For the entries below, the result should be an exact transcription of the lines from the one with "rewrite Hs. unfold t'." up to and including the one with "assert (H : fst", and only those.
====== Working data ======
(** * Anarisuto: intent extraction and query planning

    A shallow embedding of the Python backend
    ([app/query_planner/catalog.py], [app/query_planner/planner.py],
    [app/mcp/gemini_client.py], [app/api/routes.py],
    [app/api/admin_routes.py], [app/settings.py]) and the properties
    of its planner, rule-based extractor, response assembly and master-data
    endpoints.

    Texts are sequences of ASCII characters: the character classes below
    ([is_space], [is_word], [is_digit], case mapping) are Python's on code
    points 0..127, and a code above 127 stands for a character that is in
    none of them. Python's classes also hold characters outside ASCII
    (other decimal digits, letters and white space), so the embedding
    describes the code on ASCII texts ([is_ascii]); a property that needs
    this says so. *)

From Stdlib Require Import ZArith List String Ascii Bool Lia Sorted.
From Stdlib Require Import Floats.SpecFloat.
From Stdlib Require Import Numbers.DecimalString.
Import ListNotations.
Open Scope string_scope.
Open Scope Z_scope.
Set Warnings "-register-all".

(** ** Python strings *)

Module Py.

Definition in_range (lo hi : N) (c : ascii) : bool :=
  let n := N_of_ascii c in ((lo <=? n) && (n <=? hi))%N.

(** [str.isspace] on ASCII: TAB..CR, FS..US and the blank. *)
Definition is_space (c : ascii) : bool := in_range 9 13 c || in_range 28 32 c.

Definition is_digit (c : ascii) : bool := in_range 48 57 c.
Definition is_upper (c : ascii) : bool := in_range 65 90 c.
Definition is_lower (c : ascii) : bool := in_range 97 122 c.
Definition is_alpha (c : ascii) : bool := is_upper c || is_lower c.

(** The class [\w] of [re]. *)
Definition is_word (c : ascii) : bool :=
  is_alpha c || is_digit c || Ascii.eqb c "_".

Definition lower_char (c : ascii) : ascii :=
  if is_upper c then ascii_of_N (N_of_ascii c + 32) else c.

Definition upper_char (c : ascii) : ascii :=
  if is_lower c then ascii_of_N (N_of_ascii c - 32) else c.

Fixpoint map_str (f : ascii -> ascii) (s : string) : string :=
  match s with
  | EmptyString => EmptyString
  | String c s' => String (f c) (map_str f s')
  end.

(** [s.lower()] *)
Definition lower (s : string) : string := map_str lower_char s.
(** One pass through the body while at most 255 bytes are in flight:
    the byte is accepted, and lands at the end of the emitted stream. *)
Lemma body_accepts c s :
  tx_wf s -> in_flight s <= 255 ->
  let r := UART0_Putchar_body c s in
  fst r = 0 /\
  tx_wf (snd r) /\
  in_flight (snd r) = in_flight s + 1 /\
  UartSendingInProgress (snd r) <> 0 /\
  ((UartSendingInProgress s = 0 -> qlen s = 0) ->
   emitted (snd r) = emitted s ++ [c]).
Proof.
  intros Hwf Hfl. cbv zeta. unfold in_flight in *.
  destruct (Z.eqb_spec (UartSendingInProgress s) 0) as [E|E].
  - rewrite body_idle by assumption. cbn [fst snd].
    repeat split; try apply Hwf.
    + cbn. unfold qlen. cbn. lia.
    + cbn. lia.
    + intros Hq. unfold emitted. cbn [UDR0 write_UDR0].
      change (queue (write_UDR0 c (set_SendingInProgress 1 s))) with (queue s).
      rewrite (queue_nil s) by auto. now rewrite !app_nil_r.
  - assert (Hroom : ~ ring_full s).
    { intros F. apply (full_qlen s Hwf) in F. lia. }
    destruct (body_room c s Hwf E Hroom) as (R & Ht & Hs & Hu & Hq & Hl & Hwf').
    repeat split; try apply Hwf'; try assumption.
    + rewrite Hs, Hl.
      destruct (Z.eqb_spec (UartSendingInProgress s) 0); [contradiction | lia].
    + congruence.
    + intros _. unfold emitted. rewrite Hu, Hq. now rewrite app_assoc.
Qed.

Lemma putchar_accepts c s :
  tx_wf s -> in_flight s + (if c =? 10 then 2 else 1) <= 256 ->
  fst (UART0_Putchar c s) = 0 /\
  tx_wf (snd (UART0_Putchar c s)) /\
  in_flight (snd (UART0_Putchar c s))
    = in_flight s + (if c =? 10 then 2 else 1).
Proof.
  intros Hwf Hfl. rewrite Putchar_unfold. destruct (c =? 10).
  - destruct (body_accepts 13 s Hwf) as (_ & Hwf1 & Hl1 & _); [lia|].
    destruct (body_accepts c (snd (UART0_Putchar_body 13 s)) Hwf1)
      as (R & Hwf2 & Hl2 & _); [lia|].
    repeat split; try apply Hwf2; [assumption | lia].
  - destruct (body_accepts c s Hwf) as (R & Hwf1 & Hl1 & _); [lia|].
    repeat split; try apply Hwf1; assumption.
Qed.

Lemma expanded_length_nonneg cs : 0 <= expanded_length cs.
Proof.
  induction cs as [|c cs IH]; cbn [expanded_length]; [lia|].
  destruct (c =? 10); lia.
Qed.

Lemma putchar_seq_accepts cs : forall s,
  tx_wf s -> in_flight s + expanded_length cs <= 256 ->
  Forall (fun r => r = 0) (fst (Putchar_seq cs s)).
Proof.
  induction cs as [|c cs IH]; intros s Hwf Hfl; cbn [Putchar_seq].
  - constructor.
  - cbn [expanded_length] in Hfl.
    pose proof (expanded_length_nonneg cs) as Hnn.
    destruct (putchar_accepts c s Hwf) as (R & Hwf1 & Hl1); [lia|].
    destruct (UART0_Putchar c s) as [r s1]. cbn [fst snd] in *.
    specialize (IH s1 Hwf1).
    destruct (Putchar_seq cs s1) as [rs s2]. cbn [fst] in *.
    constructor; [assumption | apply IH; lia].
Qed.

Lemma putchar_seq_reachable cs : forall s,
  tx_reachable s -> tx_reachable (snd (Putchar_seq cs s)).
Proof.
  induction cs as [|c cs IH]; intros s Hs; cbn [Putchar_seq]; [assumption|].
  pose proof (reach_step (EvPutchar 0 c) s Hs) as H1. cbn in H1.
  fold (UART0_Putchar c s) in H1.
  destruct (UART0_Putchar c s) as [r s1]. cbn [snd] in H1.
  specialize (IH s1 H1). destruct (Putchar_seq cs s1) as [rs s2]. exact IH.
Qed.

(** A transmit-complete interrupt moves the oldest queued byte to UDR0:
    the emitted stream is the order in which bytes reach the wire. *)
Lemma isr_emitted s : tx_wf s -> emitted (USART_TX_vect s) = emitted s.
Proof.
  intros (Hlen & Ht & Hh). unfold USART_TX_vect, UART_BUFFER_SIZE in *.
  destruct (Z.eqb_spec (UartBufferNextByteToSend s) (UartBufferNextFree s))
    as [E|E]; [reflexivity|].
  cbn -[Z.eqb int16]. rewrite int16_small by lia.
  set (t' := if UartBufferNextByteToSend s + 1 =? 256
             then 0 else UartBufferNextByteToSend s + 1).
  assert (Hq : Z.to_nat (qlen s)
               = S (Z.to_nat ((UartBufferNextFree s - t') mod 256))).
  { unfold qlen, UART_BUFFER_SIZE, t'.
    destruct (Z.eqb_spec (UartBufferNextByteToSend s + 1) 256); lia. }
  assert (Hs : emitted s
    = (UDR0 s ++ [slot (UartBuffer s) (UartBufferNextByteToSend s)])
      ++ ((fun k : nat => slot (UartBuffer s) ((t' + Z.of_nat k) mod 256))
            <$> seq 0 (Z.to_nat ((UartBufferNextFree s - t') mod 256)))).
  { unfold emitted, queue. rewrite Hq. cbn [seq fmap list_fmap].
    rewrite <- app_assoc. cbn [app]. do 2 f_equal.
    - f_equal. unfold UART_BUFFER_SIZE. lia.
    - rewrite <- fmap_S_seq, <- list_fmap_compose.
      apply list_fmap_ext. intros i k _. cbn. f_equal.
      unfold UART_BUFFER_SIZE, t'.
      destruct (Z.eqb_spec (UartBufferNextByteToSend s + 1) 256); lia. }
  rewrite Hs. unfold t'.
  destruct (Z.eqb_spec (UartBufferNextByteToSend s + 1) 256); reflexivity.
Qed.

(** Without an interrupt inside the call, a rejected carriage-return
    means a rejected line-feed. *)
Lemma uninterrupted_cr_rejected s :
  tx_wf s -> fst (UART0_Putchar_body 13 s) = EOF ->
  fst (UART0_Putchar 10 s) = EOF.
Proof.
  intros Hwf Hcr.
  destruct (Z.eq_dec (UartSendingInProgress s) 0) as [E|E].
  { rewrite body_idle in Hcr by assumption. discriminate Hcr. }
  destruct (ring_full_dec s) as [F|F].
  - apply (putchar_full_status 10 s Hwf F E).
  - destruct (body_room 13 s Hwf E F) as (R & _). rewrite R in Hcr.
    discriminate Hcr.
Qed.

End TxStream.

Section TxStreamClaims.

Implicit Types (s : uart) (c : Z).

(** C3, as stated, fails: 129 calls with the line-feed, from the
    initialised driver and with no interrupt, are fewer than 255 calls,
    yet the last one returns EOF, because every line-feed takes two
    slots. *)
Lemma line_feeds_fill_ring_early :
  (length (replicate 129 10) <= 255)%nat /\
  fst (Putchar_seq (replicate 129 10) init_iuart) !! 128%nat = Some EOF /\
  ~ Forall (fun r => r = 0) (fst (Putchar_seq (replicate 129 10) init_iuart)).
Proof.
  assert (H : fst (Putchar_seq (replicate 129 10) init_iuart) !! 128%nat
              = Some EOF) by (vm_compute; reflexivity).
  split; [rewrite length_replicate; lia|]. split; [exact H|].
  intros Hall. pose proof (Forall_lookup_1 _ _ _ _ Hall H) as Habs.
  discriminate Habs.
Qed.
(** * Streamlit "magic": the syntax-tree rewriting pass of [lib/streamlit/magic.py]

    The pass walks the statement sequences of a parsed Python module, wraps
    bare expression statements into calls of
    [__streamlit__._transparent_write] and inserts
    [import streamlit as __streamlit__] near the top of the module.

    The embedding follows the Python [ast] classes the source dispatches on,
    as the parser of Python 3.5 to 3.7 produces them (a string literal is an
    [ast.Str] node).  Line and column attributes, the only thing
    [ast.fix_missing_locations] writes, are not part of the embedding.
    Mutation of the tree is rendered by explicit value passing, and every
    effect of the source (a call of the parser, an entry into
    [_modify_ast_subtree], an assignment into the tree, the call of
    [ast.fix_missing_locations]) is recorded, in program order, in a trace. *)

From Stdlib Require Import List String Bool Arith Lia.
Import ListNotations.
Open Scope string_scope.
Open Scope list_scope.
Open Scope nat_scope.

Set Implicit Arguments.

(* [length] is the length of a list throughout. *)
Abbreviation length := Datatypes.length (only parsing).
Set Warnings "-register-all".


(* ================================================================== *)
(** ** The syntax tree *)

Module Ast.

(** [ast.Load], [ast.Store], [ast.Del]. *)
Inductive expr_context : Type := Load | Store | Del.

(** The expression classes the pass tells apart ([Call], [Str], [Tuple],
    [Name]), the ones it builds ([Call], [Attribute], [Name], [Str]) and
    some of the remaining ones; [OtherExpr] stands for every expression
    class that is not listed, named by its class name.  [starargs] and
    [kwargs] are the two extra attributes the source sets on the calls it
    builds. *)
Inductive expr : Type :=
| Call (func : expr) (args : list expr) (keywords : list (option string * expr))
       (starargs kwargs : option expr)
| Str (s : string)
| Tuple (elts : list expr) (ctx : expr_context)
| Name (id : string) (ctx : expr_context)
| Attribute (value : expr) (attr : string) (ctx : expr_context)
| Num (n : nat)
| NameConstant (c : option bool)
| List_ (elts : list expr) (ctx : expr_context)
| BinOp (left : expr) (op : string) (right : expr)
| OtherExpr (class : string) (children : list expr).

(** [ast.alias(name, asname)]. *)
Record alias : Type := mk_alias { alias_name : string; alias_asname : option string }.

(** Statements.  [FunctionDef], [With] and [Try] are the block-bearing
    classes the walker enters; [ClassDef] and [If] bear blocks too but are
    not entered; [OtherStmt] stands for every statement class that is not
    listed. *)
Inductive stmt : Type :=
| FunctionDef (name : string) (params : list string) (body : list stmt)
              (decorator_list : list expr) (returns : option expr)
| ClassDef (name : string) (bases : list expr) (body : list stmt)
| With (items : list (expr * option expr)) (body : list stmt)
| Try (body : list stmt) (handlers : list excepthandler)
      (orelse : list stmt) (finalbody : list stmt)
| If (test : expr) (body : list stmt) (orelse : list stmt)
| Expr (value : expr)
| Import (names : list alias)
| ImportFrom (module : option string) (names : list alias) (level : nat)
| Assign (targets : list expr) (value : expr)
| Return (value : option expr)
| Pass
| OtherStmt (class : string)
with excepthandler : Type :=
| ExceptHandler (type : option expr) (name : option string) (body : list stmt).

(** [ast.Module(body)], what [ast.parse(code, path, 'exec')] returns. *)
Record module : Type := Module { mod_body : list stmt }.

(** The classes a node that owns a processed statement sequence can have:
    the value of [type(tree)] inside [_modify_ast_subtree]. *)
Inductive node_type : Type :=
| ast_Module | ast_FunctionDef | ast_With | ast_Try | ast_ExceptHandler.

(** The attribute names [_modify_ast_subtree] is called with. *)
Inductive body_attr : Type := attr_body | attr_finalbody.

End Ast.
Import Ast.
======
**Your solution**.
  rewrite Hs. unfold t'.
  destruct (Z.eqb_spec (UartBufferNextByteToSend s + 1) 256); reflexivity.
Qed.

(** Without an interrupt inside the call, a rejected carriage-return
    means a rejected line-feed. *)
Lemma uninterrupted_cr_rejected s :
  tx_wf s -> fst (UART0_Putchar_body 13 s) = EOF ->
  fst (UART0_Putchar 10 s) = EOF.
Proof.
  intros Hwf Hcr.
  destruct (Z.eq_dec (UartSendingInProgress s) 0) as [E|E].
  { rewrite body_idle in Hcr by assumption. discriminate Hcr. }
  destruct (ring_full_dec s) as [F|F].
  - apply (putchar_full_status 10 s Hwf F E).
  - destruct (body_room 13 s Hwf E F) as (R & _). rewrite R in Hcr.
    discriminate Hcr.
Qed.

End TxStream.

Section TxStreamClaims.

Implicit Types (s : uart) (c : Z).

(** C3, as stated, fails: 129 calls with the line-feed, from the
    initialised driver and with no interrupt, are fewer than 255 calls,
    yet the last one returns EOF, because every line-feed takes two
    slots. *)
Lemma line_feeds_fill_ring_early :
  (length (replicate 129 10) <= 255)%nat /\
  fst (Putchar_seq (replicate 129 10) init_iuart) !! 128%nat = Some EOF /\
  ~ Forall (fun r => r = 0) (fst (Putchar_seq (replicate 129 10) init_iuart)).
Proof.
  assert (H : fst (Putchar_seq (replicate 129 10) init_iuart) !! 128%nat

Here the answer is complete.